■ ASSIGNMENT: Among the lines below, take the one holding "Definition my_assert (b", the one holding "Definition destroy_exception (e", and all lines between them. Set them down exactly.

(Collected data entries)
-- Opening Marker --
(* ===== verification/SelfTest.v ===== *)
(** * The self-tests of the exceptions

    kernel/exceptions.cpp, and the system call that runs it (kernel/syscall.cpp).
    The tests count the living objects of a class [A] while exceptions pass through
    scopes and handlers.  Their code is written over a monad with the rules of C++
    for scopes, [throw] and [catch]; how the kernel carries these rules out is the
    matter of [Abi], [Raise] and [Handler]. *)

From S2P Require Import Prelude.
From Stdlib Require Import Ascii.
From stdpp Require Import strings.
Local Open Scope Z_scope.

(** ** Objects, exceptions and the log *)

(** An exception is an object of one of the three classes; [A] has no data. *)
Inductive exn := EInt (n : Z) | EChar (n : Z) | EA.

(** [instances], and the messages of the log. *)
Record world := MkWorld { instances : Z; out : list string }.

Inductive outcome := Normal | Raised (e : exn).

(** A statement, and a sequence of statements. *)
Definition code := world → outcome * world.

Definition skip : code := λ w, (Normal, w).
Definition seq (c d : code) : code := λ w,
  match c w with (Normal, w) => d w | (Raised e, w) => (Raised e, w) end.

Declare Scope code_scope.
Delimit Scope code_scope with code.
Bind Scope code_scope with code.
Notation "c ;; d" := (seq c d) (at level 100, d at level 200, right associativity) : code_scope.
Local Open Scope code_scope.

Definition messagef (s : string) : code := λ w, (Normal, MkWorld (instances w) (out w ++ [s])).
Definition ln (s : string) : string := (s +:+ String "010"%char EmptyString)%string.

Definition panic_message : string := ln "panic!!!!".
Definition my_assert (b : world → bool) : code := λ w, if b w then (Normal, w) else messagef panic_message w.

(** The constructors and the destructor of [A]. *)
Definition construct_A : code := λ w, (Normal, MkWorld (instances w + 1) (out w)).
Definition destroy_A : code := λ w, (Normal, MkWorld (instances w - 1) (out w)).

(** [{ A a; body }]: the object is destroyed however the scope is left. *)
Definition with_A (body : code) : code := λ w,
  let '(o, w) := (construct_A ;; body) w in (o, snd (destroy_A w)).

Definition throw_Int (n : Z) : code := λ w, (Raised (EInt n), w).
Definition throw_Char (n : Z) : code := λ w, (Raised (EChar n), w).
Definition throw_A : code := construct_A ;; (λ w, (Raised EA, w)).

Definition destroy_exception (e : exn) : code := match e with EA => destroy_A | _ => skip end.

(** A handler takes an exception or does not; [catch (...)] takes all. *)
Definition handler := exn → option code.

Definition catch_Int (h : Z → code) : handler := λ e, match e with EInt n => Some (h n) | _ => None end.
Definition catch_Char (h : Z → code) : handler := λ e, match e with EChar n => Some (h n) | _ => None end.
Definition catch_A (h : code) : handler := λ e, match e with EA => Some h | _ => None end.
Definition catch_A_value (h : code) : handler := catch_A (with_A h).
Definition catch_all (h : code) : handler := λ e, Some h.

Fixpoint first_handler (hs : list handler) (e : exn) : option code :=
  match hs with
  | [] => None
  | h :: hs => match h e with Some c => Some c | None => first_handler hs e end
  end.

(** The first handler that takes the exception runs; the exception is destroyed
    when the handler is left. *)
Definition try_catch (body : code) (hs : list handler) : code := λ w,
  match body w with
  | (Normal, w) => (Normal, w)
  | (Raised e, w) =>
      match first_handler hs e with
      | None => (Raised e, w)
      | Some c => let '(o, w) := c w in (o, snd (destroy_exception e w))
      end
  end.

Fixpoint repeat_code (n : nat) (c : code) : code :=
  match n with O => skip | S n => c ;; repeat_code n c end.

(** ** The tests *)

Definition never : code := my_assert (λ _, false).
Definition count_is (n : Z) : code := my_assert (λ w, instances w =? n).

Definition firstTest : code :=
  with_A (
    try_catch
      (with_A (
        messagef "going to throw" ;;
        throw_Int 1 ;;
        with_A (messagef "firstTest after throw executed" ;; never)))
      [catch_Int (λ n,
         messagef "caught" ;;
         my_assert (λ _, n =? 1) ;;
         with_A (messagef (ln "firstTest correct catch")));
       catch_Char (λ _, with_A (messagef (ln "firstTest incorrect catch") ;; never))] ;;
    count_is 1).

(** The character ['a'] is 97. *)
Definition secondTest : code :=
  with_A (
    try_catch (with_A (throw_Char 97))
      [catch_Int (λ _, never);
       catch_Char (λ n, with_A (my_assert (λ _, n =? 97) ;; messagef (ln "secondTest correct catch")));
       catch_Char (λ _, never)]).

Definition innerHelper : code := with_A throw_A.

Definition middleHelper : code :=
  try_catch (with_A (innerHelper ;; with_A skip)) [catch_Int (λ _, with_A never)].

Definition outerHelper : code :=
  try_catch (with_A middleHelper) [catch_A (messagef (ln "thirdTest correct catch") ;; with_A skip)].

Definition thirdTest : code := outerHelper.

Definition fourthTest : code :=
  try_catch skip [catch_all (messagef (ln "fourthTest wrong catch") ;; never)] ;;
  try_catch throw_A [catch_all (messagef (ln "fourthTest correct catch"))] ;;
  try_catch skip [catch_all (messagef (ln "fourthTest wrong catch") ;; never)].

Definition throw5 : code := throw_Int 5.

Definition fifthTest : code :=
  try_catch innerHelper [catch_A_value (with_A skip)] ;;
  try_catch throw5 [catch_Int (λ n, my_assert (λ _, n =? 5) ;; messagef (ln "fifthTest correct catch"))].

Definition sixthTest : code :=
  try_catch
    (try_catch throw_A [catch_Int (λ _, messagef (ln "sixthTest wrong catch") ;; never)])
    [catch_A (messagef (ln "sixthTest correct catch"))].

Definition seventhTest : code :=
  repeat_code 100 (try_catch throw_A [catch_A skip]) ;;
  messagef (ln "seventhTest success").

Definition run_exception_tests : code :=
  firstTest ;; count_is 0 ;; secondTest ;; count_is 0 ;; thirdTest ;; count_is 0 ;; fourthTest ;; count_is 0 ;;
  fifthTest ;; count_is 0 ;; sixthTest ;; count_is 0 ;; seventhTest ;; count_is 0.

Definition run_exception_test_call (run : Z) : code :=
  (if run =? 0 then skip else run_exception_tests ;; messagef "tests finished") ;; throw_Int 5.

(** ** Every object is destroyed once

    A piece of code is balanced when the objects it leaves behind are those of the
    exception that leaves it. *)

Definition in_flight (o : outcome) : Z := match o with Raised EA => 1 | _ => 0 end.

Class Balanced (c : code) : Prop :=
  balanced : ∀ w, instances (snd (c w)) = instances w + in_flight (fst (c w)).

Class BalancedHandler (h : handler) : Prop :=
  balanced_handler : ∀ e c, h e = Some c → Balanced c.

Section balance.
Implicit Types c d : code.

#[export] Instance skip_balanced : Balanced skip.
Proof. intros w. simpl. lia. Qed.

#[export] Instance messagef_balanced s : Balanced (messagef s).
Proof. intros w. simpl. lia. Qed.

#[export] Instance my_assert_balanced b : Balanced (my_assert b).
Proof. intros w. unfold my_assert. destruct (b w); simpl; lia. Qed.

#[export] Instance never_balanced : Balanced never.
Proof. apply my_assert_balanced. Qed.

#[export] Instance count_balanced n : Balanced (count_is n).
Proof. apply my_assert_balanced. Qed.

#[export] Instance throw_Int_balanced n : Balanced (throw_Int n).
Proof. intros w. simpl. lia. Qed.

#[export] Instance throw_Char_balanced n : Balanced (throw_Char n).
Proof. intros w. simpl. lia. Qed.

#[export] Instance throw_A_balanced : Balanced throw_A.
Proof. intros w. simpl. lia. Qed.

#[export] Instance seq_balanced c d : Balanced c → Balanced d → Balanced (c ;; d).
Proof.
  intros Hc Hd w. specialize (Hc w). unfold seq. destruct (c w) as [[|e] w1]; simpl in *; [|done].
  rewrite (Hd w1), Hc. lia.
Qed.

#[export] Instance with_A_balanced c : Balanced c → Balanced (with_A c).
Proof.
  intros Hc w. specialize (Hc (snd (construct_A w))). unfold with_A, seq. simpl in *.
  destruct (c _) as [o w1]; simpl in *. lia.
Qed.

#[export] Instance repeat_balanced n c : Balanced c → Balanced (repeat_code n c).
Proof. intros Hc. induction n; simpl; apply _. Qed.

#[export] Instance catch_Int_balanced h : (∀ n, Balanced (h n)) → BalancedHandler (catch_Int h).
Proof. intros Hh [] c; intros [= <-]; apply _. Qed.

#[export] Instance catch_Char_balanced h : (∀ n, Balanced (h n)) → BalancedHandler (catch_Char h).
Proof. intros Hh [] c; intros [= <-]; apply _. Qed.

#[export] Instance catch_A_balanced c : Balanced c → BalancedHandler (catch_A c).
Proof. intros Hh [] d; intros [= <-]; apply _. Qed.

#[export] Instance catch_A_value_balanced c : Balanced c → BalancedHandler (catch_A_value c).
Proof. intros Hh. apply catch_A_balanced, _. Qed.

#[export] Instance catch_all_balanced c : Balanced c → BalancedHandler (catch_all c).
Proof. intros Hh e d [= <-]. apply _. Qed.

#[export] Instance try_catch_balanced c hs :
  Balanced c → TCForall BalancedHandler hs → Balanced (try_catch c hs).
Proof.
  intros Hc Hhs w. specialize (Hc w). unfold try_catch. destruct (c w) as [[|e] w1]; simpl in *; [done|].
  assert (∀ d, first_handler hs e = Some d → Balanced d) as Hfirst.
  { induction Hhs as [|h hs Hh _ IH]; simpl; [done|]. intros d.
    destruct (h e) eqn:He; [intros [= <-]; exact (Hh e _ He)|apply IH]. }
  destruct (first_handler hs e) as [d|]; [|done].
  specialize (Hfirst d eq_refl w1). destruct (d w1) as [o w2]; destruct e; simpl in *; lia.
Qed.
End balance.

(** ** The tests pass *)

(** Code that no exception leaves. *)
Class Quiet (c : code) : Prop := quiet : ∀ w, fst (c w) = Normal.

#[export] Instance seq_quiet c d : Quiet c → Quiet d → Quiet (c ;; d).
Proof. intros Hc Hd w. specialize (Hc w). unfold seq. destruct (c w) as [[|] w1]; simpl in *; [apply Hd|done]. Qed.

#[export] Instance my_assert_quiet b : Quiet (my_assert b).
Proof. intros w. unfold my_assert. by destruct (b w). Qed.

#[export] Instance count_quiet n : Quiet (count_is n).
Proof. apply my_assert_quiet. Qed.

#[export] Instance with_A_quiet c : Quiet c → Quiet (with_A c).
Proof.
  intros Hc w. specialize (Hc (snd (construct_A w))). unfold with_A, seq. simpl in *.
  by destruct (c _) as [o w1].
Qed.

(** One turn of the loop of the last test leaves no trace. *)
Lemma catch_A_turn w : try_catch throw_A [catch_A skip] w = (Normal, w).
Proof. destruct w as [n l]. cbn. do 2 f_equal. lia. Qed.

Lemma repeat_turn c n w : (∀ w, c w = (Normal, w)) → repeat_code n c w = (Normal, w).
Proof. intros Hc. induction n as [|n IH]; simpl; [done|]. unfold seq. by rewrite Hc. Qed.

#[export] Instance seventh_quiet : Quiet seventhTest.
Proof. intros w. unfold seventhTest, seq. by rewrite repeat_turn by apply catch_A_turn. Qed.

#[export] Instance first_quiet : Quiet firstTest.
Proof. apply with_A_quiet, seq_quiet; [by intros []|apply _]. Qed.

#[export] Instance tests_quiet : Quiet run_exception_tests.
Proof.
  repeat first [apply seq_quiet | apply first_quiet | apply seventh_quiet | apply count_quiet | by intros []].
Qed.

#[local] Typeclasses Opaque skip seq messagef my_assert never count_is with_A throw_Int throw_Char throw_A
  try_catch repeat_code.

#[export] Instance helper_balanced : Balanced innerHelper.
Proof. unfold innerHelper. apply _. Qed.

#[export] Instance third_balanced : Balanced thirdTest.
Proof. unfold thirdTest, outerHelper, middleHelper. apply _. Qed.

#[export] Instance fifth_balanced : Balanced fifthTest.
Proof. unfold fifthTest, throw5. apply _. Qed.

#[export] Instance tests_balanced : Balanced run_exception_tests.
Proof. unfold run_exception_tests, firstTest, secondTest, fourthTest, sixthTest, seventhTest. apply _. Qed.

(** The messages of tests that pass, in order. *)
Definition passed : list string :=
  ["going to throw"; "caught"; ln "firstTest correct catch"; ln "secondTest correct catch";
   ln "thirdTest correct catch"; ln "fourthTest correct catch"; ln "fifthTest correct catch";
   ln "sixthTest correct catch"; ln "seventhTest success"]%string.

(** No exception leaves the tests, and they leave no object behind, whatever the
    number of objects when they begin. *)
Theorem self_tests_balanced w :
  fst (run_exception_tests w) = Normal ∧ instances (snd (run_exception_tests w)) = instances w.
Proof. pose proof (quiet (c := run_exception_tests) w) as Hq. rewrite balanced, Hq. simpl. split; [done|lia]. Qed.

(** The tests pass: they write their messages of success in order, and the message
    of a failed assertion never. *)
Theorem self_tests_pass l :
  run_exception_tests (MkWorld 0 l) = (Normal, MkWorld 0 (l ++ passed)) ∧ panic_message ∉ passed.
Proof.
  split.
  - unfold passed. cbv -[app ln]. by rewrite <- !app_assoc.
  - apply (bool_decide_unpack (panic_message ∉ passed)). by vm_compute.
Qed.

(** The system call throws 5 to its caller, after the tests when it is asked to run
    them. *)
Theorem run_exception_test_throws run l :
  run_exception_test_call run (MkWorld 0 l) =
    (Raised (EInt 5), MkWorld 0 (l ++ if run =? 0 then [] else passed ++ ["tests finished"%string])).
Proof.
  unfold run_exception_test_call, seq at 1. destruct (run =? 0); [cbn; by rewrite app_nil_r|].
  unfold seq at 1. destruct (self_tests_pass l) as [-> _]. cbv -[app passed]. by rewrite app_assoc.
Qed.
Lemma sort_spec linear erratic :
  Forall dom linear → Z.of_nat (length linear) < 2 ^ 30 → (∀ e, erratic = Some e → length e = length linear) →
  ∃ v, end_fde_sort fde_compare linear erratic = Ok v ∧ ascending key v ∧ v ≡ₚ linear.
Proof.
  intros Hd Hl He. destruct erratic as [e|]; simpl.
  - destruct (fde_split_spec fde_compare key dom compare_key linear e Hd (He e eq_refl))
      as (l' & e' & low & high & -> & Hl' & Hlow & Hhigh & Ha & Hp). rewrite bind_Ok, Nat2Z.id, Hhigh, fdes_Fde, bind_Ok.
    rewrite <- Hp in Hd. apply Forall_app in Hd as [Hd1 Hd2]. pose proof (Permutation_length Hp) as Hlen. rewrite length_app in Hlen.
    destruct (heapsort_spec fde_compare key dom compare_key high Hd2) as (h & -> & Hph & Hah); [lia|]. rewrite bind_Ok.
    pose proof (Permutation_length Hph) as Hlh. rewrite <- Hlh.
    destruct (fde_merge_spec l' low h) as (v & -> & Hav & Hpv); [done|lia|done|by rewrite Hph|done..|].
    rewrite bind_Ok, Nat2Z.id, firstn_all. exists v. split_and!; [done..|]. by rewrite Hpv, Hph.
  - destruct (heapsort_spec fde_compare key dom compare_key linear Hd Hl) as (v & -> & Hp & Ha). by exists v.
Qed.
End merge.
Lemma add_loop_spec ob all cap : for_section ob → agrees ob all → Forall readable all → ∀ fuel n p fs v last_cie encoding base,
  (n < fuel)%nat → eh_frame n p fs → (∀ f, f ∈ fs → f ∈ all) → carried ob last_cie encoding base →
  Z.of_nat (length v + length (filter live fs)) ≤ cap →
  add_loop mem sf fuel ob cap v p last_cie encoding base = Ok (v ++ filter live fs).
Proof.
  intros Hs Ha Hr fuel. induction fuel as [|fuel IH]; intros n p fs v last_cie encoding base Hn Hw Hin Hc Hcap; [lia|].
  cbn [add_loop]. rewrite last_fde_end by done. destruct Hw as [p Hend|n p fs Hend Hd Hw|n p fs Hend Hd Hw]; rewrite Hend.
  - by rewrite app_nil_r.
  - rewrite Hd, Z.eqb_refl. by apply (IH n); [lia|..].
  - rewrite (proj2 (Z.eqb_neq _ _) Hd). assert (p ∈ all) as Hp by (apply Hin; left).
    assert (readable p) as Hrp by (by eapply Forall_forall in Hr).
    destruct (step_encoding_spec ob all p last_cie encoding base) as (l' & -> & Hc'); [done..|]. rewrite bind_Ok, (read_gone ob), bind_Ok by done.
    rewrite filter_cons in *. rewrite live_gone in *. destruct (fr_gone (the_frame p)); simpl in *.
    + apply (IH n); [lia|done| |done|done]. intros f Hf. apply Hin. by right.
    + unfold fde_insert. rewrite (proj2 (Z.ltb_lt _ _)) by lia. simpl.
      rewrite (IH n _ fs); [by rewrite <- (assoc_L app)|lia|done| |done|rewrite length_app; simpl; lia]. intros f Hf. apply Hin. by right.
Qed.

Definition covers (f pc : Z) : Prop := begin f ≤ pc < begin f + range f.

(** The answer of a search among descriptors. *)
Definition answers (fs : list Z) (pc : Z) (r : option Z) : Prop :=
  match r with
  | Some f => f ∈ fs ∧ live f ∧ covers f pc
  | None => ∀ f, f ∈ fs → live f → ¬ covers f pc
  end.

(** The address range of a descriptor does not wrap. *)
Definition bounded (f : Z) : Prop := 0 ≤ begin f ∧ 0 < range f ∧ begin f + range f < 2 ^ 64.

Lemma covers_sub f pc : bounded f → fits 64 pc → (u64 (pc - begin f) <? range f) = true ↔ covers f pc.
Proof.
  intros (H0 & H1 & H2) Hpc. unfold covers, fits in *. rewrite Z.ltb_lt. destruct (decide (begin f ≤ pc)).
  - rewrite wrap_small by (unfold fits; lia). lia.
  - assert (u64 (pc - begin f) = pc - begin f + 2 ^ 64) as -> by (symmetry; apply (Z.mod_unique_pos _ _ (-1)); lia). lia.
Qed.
-- Closing Marker --
■ RESULT OF THE EXERCISE:
Definition my_assert (b : world → bool) : code := λ w, if b w then (Normal, w) else messagef panic_message w.

(** The constructors and the destructor of [A]. *)
Definition construct_A : code := λ w, (Normal, MkWorld (instances w + 1) (out w)).
Definition destroy_A : code := λ w, (Normal, MkWorld (instances w - 1) (out w)).

(** [{ A a; body }]: the object is destroyed however the scope is left. *)
Definition with_A (body : code) : code := λ w,
  let '(o, w) := (construct_A ;; body) w in (o, snd (destroy_A w)).

Definition throw_Int (n : Z) : code := λ w, (Raised (EInt n), w).
Definition throw_Char (n : Z) : code := λ w, (Raised (EChar n), w).
Definition throw_A : code := construct_A ;; (λ w, (Raised EA, w)).

Definition destroy_exception (e : exn) : code := match e with EA => destroy_A | _ => skip end.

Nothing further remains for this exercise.